(* ===== verification/LzmaEncBlocks.v ===== *)
(** * LZMA encoder: blocks

    src/native/sevenzip_bridge/7z2604-src/C/LzmaEnc.c: LzmaEnc_CodeOneBlock and
    LzmaEnc_Encode2 in both modes, with the choices of GetOptimumFast or of GetOptimum, and
    the refresh of the prices. *)

From stdpp Require Import base numbers list list_numbers.
From Stdlib Require Import ZArith Lia.
From S2P Require Import Prelude SzTypes RangeEnc LzmaEnc LzmaPrices MatchFinder LzmaEncFast LzmaEncOpt.
Local Open Scope Z_scope.
Local Open Scope word_scope.

(** The fields of CLzmaEnc of normal mode. *)
Record optimizer := { opt : list COptimal; optCur : Z; optEnd : Z; tables : price_tables }.

Definition set_optCur (i : Z) (o : optimizer) : optimizer :=
  {| opt := opt o; optCur := i; optEnd := optEnd o; tables := tables o |}.
Definition set_tables (t : price_tables) (o : optimizer) : optimizer :=
  {| opt := opt o; optCur := optCur o; optEnd := optEnd o; tables := t |}.

Section Blocks.
Context {M : Type} `{IMatchFinder2 M}.
Variables (fastMode : bool) (numFastBytes : Z) (win : list Z).

(** The length and [backRes] of the next symbol. *)
Definition next_choice (p : CLzmaEnc) (f : lookahead M) (o : optimizer) (nowPos32 : Z) : option (Z * Z * lookahead M * optimizer) :=
  if fastMode then '(len, dist, f) ← GetOptimumFast numFastBytes win (reps p) f; Some (len, dist, f, o)
  else if optEnd o =? optCur o then
    '(len, dist, f, (l, oci, oend)) ← GetOptimum numFastBytes win p (tables o) nowPos32 f (opt o);
    Some (len, dist, f, {| opt := l; optCur := oci; optEnd := oend; tables := tables o |})
  else c ← rd (opt o) (optCur o); Some (o_len c, o_dist c, f, set_optCur (optCur o + 1) o).

(** How the loop ends: at the end of the data, or with a block that is full. *)
Inductive turn_end :=
  | TurnEnd (p : CLzmaEnc) (f : lookahead M) (o : optimizer) (nowPos32 : Z)
  | TurnFull (p : CLzmaEnc) (f : lookahead M) (o : optimizer) (nowPos32 : Z).

(** One turn of the loop of LzmaEnc_CodeOneBlock. *)
Definition turn (startPos32 : Z) (s : CLzmaEnc * lookahead M * optimizer * Z)
  : option (CLzmaEnc * lookahead M * optimizer * Z + turn_end) :=
  let '(p, f, o, nowPos32) := s in
  '(len, dist, f, o) ← next_choice p f o nowPos32;
  let data := mf_GetPointerToCurrentPos (mf f) - additionalOffset f in
  p ← code_symbol p win data nowPos32 len dist;
  let nowPos32 := u32 (nowPos32 + len) in
  let f := take_offset len f in
  if additionalOffset f =? 0 then
    '(p, o) ← (if negb fastMode then '(p, t) ← refresh_prices p (tables o); Some (p, set_tables t o) else Some (p, o));
    Some (if mf_GetNumAvailableBytes (mf f) =? 0 then inr (TurnEnd p f o nowPos32)
          else if 1 <<< 17 <=? u32 (nowPos32 - startPos32) then inr (TurnFull p f o nowPos32)
          else inl (p, f, o, nowPos32))
  else Some (inl (p, f, o, nowPos32)).

(** Every turn codes a byte at least. *)
Definition turns (p : CLzmaEnc) (f : lookahead M) (o : optimizer) (nowPos32 startPos32 : Z) : option turn_end :=
  loop (S (length win)) (turn startPos32) (p, f, o, nowPos32).

(** LzmaEnc_CodeOneBlock with [maxPackSize] 0 and the match finder initialised. *)
Definition CodeOneBlock (p : CLzmaEnc) (f : lookahead M) (o : optimizer) (mf_error : bool)
  : option (SRes * CLzmaEnc * lookahead M * optimizer) :=
  if finished p then Some (result p, p, f, o)
  else
    let '(r, p) := CheckErrors p mf_error in
    if not_ok r then Some (r, p, f, o)
    else
      let startPos32 := u32 (nowPos64 p) in
      let flush p f o nowPos32 := '(r, p) ← Flush p nowPos32 mf_error; Some (r, p, f, o) in
      if (nowPos64 p =? 0) && (mf_GetNumAvailableBytes (mf f) =? 0) then flush p f o startPos32
      else
        '(p, f, nowPos32) ← (if nowPos64 p =? 0 then
                               '(_, _, f) ← ReadMatchDistances numFastBytes win f;
                               cur ← rd win (mf_GetPointerToCurrentPos (mf f) - additionalOffset f);
                               p ← code_first p cur; Some (p, take_offset 1 f, u32 (startPos32 + 1))
                             else Some (p, f, startPos32));
        e ← (if mf_GetNumAvailableBytes (mf f) =? 0 then Some (TurnEnd p f o nowPos32)
             else turns p f o nowPos32 startPos32);
        match e with
        | TurnEnd p f o nowPos32 => flush (set_pos (u64 (nowPos64 p + u32 (nowPos32 - startPos32))) p) f o nowPos32
        | TurnFull p f o nowPos32 =>
            let p := set_pos (u64 (nowPos64 p + u32 (nowPos32 - startPos32))) p in
            let '(r, p) := CheckErrors p mf_error in Some (r, p, f, o)
        end.

(** The blocks of LzmaEnc_Encode2: at most one for every byte, and one more. *)
Definition Encode2 (p : CLzmaEnc) (f : lookahead M) (o : optimizer) (mf_error : bool) : option (SRes * CLzmaEnc) :=
  '(r, p, _, _) ← loop (S (S (length win)))
    (fun '(_, p, f, o) =>
       '(r, p, f, o) ← CodeOneBlock p f o mf_error;
       Some (if not_ok r || finished p then inr (r, p, f, o) else inl (r, p, f, o)))
    (SZ_OK, p, f, o);
  Some (r, p).
End Blocks.
Arguments turn_end : clear implicits.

| Requirement |
In the material above, which lines contain "bool"? Copy each of them.

| Answer to the problem |
Variables (fastMode : bool) (numFastBytes : Z) (win : list Z).
Definition CodeOneBlock (p : CLzmaEnc) (f : lookahead M) (o : optimizer) (mf_error : bool)
Definition Encode2 (p : CLzmaEnc) (f : lookahead M) (o : optimizer) (mf_error : bool) : option (SRes * CLzmaEnc) :=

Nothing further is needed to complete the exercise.